▶ [What needs to be done] Output range, inclusive: from the line containing "HeadFacts.v" to the line containing "ToolFacts.v". Restate those lines from the data below word for word and only those.

▶ [Exercise data]
......
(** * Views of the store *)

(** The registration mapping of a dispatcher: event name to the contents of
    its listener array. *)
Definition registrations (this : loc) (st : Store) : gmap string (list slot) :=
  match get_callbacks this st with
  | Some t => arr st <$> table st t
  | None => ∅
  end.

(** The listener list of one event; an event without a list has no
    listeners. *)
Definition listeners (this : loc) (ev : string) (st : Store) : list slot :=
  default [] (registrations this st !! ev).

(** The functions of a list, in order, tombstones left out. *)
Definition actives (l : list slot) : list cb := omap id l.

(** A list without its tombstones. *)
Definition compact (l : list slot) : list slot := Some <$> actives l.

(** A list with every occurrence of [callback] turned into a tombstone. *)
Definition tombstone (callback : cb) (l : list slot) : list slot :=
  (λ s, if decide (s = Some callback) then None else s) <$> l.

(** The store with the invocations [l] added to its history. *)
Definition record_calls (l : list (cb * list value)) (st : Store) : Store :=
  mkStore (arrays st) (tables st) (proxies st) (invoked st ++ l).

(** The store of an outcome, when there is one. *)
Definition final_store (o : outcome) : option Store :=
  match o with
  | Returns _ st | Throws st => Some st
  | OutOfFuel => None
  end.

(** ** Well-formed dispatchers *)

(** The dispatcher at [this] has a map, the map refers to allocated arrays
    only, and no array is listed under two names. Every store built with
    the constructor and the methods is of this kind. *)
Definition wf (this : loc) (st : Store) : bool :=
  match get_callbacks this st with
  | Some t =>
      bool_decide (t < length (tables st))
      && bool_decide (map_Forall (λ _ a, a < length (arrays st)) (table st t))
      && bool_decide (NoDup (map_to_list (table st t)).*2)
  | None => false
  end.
......
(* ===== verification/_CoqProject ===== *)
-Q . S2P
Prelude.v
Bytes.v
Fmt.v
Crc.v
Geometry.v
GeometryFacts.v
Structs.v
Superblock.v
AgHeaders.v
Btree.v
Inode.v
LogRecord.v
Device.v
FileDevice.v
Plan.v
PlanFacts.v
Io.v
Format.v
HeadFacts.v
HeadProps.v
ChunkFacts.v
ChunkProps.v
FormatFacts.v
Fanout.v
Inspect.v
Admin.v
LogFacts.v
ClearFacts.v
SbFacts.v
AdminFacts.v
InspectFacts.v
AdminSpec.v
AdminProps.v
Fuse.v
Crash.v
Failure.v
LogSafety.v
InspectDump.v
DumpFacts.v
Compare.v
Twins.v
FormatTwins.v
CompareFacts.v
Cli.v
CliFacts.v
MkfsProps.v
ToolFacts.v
......
▶ [Result below]
HeadFacts.v
HeadProps.v
ChunkFacts.v
ChunkProps.v
FormatFacts.v
Fanout.v
Inspect.v
Admin.v
LogFacts.v
ClearFacts.v
SbFacts.v
AdminFacts.v
InspectFacts.v
AdminSpec.v
AdminProps.v
Fuse.v
Crash.v
Failure.v
LogSafety.v
InspectDump.v
DumpFacts.v
Compare.v
Twins.v
FormatTwins.v
CompareFacts.v
Cli.v
CliFacts.v
MkfsProps.v
ToolFacts.v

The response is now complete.